_WORK ORDER_
Print, from the listing below, the lines starting at the line containing "(* ===== verification/Builds.v ===== *)" and ending at the line containing "[Seqlock] and [Gclock]", exactly as they stand, and print nothing else.

_TASK DATA_
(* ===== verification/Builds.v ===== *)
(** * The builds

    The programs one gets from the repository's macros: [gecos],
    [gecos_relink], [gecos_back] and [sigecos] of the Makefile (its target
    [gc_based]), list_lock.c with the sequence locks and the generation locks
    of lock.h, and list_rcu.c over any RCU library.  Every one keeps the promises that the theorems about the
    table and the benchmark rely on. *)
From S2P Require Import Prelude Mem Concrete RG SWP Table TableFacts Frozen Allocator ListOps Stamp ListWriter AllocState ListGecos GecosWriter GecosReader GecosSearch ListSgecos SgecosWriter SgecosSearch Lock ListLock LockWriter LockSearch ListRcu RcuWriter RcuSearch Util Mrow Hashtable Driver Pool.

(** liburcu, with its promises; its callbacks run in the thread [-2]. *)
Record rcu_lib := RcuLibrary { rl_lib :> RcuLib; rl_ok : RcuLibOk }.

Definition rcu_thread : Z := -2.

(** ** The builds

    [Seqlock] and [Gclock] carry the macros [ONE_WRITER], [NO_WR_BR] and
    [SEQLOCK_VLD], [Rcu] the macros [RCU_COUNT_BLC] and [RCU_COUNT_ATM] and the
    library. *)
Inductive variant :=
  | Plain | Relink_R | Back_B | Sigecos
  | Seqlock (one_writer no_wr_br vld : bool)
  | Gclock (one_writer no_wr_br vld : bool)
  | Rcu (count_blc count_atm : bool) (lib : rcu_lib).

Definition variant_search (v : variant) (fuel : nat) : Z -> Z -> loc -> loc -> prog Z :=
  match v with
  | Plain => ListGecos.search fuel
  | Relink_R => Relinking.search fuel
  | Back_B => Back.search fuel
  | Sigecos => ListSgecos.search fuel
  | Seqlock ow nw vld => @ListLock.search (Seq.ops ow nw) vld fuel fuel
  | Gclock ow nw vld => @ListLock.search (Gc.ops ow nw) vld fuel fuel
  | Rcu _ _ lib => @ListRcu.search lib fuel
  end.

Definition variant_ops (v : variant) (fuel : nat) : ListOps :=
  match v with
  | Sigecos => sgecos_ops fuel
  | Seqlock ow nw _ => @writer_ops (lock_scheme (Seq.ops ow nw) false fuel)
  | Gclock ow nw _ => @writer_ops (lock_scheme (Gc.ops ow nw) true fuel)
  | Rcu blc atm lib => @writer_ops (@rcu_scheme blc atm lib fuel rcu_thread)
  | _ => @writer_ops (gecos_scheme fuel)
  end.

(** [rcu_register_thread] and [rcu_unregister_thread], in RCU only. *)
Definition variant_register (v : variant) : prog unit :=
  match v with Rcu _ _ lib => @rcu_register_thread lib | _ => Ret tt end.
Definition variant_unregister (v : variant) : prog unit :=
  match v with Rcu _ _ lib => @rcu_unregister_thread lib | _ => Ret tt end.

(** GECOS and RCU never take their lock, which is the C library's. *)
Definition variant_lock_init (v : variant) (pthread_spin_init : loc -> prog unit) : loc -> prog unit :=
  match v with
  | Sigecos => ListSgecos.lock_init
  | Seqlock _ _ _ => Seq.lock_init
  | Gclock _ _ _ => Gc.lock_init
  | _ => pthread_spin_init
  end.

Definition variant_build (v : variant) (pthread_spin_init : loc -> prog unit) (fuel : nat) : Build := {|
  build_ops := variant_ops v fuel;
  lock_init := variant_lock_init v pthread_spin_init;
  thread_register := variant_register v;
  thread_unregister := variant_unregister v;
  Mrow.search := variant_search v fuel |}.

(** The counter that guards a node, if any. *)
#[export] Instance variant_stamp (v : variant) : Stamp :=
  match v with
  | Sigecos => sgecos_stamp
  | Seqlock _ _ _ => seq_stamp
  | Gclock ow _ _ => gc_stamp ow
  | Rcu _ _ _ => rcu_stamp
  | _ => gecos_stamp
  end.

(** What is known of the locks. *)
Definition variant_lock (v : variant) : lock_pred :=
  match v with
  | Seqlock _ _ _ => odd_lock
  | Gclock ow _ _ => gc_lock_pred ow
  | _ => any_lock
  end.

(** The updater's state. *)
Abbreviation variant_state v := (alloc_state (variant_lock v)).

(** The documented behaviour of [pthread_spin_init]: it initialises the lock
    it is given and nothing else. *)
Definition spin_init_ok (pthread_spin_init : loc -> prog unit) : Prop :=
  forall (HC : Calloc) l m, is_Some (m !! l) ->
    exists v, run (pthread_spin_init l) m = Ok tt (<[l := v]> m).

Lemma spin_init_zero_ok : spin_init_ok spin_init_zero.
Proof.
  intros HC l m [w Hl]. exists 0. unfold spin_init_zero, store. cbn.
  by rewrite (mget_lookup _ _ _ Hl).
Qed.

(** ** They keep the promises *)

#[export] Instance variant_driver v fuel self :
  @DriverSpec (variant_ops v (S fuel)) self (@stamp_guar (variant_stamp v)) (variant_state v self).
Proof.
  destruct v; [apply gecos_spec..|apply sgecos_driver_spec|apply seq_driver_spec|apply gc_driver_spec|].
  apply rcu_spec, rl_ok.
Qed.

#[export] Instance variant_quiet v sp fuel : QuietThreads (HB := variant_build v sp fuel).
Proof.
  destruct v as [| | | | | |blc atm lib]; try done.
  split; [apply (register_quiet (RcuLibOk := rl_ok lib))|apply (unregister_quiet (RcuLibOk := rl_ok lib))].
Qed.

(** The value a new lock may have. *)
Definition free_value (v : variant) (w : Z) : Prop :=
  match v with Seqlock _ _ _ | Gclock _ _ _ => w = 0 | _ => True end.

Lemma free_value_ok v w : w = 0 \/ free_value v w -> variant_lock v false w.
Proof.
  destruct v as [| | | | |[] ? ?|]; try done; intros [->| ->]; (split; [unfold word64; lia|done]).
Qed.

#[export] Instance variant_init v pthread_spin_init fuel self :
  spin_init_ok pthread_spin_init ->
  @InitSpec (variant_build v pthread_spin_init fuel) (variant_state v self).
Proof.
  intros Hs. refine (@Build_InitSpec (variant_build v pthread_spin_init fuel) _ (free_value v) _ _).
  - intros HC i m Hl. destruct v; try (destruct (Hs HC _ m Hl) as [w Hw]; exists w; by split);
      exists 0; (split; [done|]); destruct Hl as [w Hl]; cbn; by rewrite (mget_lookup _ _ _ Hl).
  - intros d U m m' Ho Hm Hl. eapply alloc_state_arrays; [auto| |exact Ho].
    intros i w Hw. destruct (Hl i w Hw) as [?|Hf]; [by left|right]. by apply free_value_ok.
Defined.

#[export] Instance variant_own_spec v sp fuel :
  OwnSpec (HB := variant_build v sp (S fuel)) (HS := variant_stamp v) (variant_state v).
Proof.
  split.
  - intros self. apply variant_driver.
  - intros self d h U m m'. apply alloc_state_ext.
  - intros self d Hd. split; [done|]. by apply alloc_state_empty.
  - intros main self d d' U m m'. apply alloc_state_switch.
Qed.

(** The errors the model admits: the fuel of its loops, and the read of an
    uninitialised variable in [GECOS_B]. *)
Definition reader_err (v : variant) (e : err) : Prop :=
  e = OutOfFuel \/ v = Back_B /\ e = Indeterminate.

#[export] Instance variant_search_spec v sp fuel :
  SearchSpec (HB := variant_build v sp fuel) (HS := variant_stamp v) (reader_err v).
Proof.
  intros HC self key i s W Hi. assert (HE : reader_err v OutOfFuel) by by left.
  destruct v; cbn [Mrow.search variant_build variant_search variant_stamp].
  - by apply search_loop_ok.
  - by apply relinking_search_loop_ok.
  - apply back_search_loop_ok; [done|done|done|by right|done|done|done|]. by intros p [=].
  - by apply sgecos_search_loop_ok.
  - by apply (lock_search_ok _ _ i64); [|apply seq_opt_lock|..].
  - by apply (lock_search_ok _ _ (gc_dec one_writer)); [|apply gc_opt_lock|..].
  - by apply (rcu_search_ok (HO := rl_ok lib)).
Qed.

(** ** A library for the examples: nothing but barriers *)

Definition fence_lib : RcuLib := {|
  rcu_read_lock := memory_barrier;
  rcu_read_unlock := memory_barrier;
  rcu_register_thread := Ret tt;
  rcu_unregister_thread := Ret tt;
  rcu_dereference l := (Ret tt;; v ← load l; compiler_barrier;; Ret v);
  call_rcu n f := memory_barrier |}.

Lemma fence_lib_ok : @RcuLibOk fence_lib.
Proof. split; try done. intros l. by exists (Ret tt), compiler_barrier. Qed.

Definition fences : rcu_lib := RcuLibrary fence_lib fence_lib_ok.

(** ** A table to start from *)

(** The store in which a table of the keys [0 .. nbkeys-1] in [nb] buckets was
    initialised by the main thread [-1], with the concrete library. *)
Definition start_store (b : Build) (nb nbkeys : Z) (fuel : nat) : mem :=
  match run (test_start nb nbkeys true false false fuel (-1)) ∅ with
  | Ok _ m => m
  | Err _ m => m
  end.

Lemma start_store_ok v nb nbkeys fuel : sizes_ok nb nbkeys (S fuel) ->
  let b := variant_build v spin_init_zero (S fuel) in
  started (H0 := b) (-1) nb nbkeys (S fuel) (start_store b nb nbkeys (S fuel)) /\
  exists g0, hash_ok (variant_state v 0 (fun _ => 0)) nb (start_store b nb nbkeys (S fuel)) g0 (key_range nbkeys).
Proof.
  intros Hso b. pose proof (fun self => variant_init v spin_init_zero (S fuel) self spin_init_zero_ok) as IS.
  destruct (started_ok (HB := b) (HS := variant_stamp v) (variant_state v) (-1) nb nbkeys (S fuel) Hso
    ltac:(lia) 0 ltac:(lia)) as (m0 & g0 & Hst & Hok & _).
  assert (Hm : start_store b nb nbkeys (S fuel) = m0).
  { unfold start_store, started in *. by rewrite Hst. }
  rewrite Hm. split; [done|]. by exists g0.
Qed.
* * *
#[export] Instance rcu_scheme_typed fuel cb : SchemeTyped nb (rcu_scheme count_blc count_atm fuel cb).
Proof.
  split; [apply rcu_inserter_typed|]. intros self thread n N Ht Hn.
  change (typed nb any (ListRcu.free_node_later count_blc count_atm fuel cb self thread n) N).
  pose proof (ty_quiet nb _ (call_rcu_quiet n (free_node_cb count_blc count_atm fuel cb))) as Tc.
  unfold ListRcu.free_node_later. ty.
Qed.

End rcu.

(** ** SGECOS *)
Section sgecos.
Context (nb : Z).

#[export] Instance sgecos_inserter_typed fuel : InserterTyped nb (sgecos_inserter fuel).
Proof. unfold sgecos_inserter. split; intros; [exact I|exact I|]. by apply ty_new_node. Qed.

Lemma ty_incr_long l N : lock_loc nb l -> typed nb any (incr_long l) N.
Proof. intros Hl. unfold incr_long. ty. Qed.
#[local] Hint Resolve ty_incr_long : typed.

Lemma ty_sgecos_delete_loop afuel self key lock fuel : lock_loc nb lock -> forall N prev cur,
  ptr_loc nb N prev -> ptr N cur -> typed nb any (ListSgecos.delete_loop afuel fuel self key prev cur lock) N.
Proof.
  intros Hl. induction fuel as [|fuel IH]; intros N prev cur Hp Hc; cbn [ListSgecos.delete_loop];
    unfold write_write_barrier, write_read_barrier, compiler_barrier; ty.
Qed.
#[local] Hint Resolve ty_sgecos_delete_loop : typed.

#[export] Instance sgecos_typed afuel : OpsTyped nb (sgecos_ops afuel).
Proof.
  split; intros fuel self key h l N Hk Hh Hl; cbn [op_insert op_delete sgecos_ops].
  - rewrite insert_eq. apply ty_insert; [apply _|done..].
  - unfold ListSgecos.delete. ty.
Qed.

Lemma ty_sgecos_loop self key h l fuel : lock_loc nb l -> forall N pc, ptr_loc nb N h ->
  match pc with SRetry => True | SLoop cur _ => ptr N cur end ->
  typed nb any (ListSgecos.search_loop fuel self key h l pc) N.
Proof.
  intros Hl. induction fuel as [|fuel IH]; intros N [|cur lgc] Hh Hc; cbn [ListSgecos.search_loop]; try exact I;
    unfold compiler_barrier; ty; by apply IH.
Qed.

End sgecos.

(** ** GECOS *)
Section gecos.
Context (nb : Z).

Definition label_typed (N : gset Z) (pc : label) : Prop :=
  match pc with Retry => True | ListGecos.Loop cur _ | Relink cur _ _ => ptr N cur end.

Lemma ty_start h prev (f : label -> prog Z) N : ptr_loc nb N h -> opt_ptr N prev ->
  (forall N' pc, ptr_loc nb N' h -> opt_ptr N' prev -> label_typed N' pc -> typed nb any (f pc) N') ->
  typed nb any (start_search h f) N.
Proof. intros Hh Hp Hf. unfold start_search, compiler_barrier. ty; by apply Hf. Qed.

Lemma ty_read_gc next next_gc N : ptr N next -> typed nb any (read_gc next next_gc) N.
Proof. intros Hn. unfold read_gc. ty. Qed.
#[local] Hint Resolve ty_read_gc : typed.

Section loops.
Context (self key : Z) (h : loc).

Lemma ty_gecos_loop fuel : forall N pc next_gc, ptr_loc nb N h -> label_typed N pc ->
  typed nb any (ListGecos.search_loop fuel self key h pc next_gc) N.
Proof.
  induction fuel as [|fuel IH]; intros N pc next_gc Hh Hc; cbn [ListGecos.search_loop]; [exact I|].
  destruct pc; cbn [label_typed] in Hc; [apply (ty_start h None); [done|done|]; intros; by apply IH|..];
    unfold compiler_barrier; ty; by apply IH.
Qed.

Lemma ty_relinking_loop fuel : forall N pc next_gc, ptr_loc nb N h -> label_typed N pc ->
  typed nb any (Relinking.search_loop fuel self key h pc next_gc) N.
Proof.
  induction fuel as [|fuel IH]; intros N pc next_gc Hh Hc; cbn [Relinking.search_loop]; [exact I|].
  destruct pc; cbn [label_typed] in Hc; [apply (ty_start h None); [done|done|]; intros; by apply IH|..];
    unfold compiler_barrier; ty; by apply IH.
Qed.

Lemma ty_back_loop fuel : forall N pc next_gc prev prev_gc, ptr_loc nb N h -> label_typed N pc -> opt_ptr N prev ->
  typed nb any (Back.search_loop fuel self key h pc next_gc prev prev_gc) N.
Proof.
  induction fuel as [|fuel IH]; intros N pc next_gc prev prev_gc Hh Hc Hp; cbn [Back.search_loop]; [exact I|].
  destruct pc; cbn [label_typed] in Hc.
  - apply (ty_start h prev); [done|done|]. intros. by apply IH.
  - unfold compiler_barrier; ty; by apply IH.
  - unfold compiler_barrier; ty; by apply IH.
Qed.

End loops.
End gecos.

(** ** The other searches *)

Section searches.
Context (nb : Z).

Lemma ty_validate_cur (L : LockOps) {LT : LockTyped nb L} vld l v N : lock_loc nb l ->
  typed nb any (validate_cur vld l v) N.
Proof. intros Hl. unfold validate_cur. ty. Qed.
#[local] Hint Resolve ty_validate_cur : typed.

_ANSWER FOR THE TASK_
(* ===== verification/Builds.v ===== *)
(** * The builds

    The programs one gets from the repository's macros: [gecos],
    [gecos_relink], [gecos_back] and [sigecos] of the Makefile (its target
    [gc_based]), list_lock.c with the sequence locks and the generation locks
    of lock.h, and list_rcu.c over any RCU library.  Every one keeps the promises that the theorems about the
    table and the benchmark rely on. *)
From S2P Require Import Prelude Mem Concrete RG SWP Table TableFacts Frozen Allocator ListOps Stamp ListWriter AllocState ListGecos GecosWriter GecosReader GecosSearch ListSgecos SgecosWriter SgecosSearch Lock ListLock LockWriter LockSearch ListRcu RcuWriter RcuSearch Util Mrow Hashtable Driver Pool.

(** liburcu, with its promises; its callbacks run in the thread [-2]. *)
Record rcu_lib := RcuLibrary { rl_lib :> RcuLib; rl_ok : RcuLibOk }.

Definition rcu_thread : Z := -2.

(** ** The builds

    [Seqlock] and [Gclock] carry the macros [ONE_WRITER], [NO_WR_BR] and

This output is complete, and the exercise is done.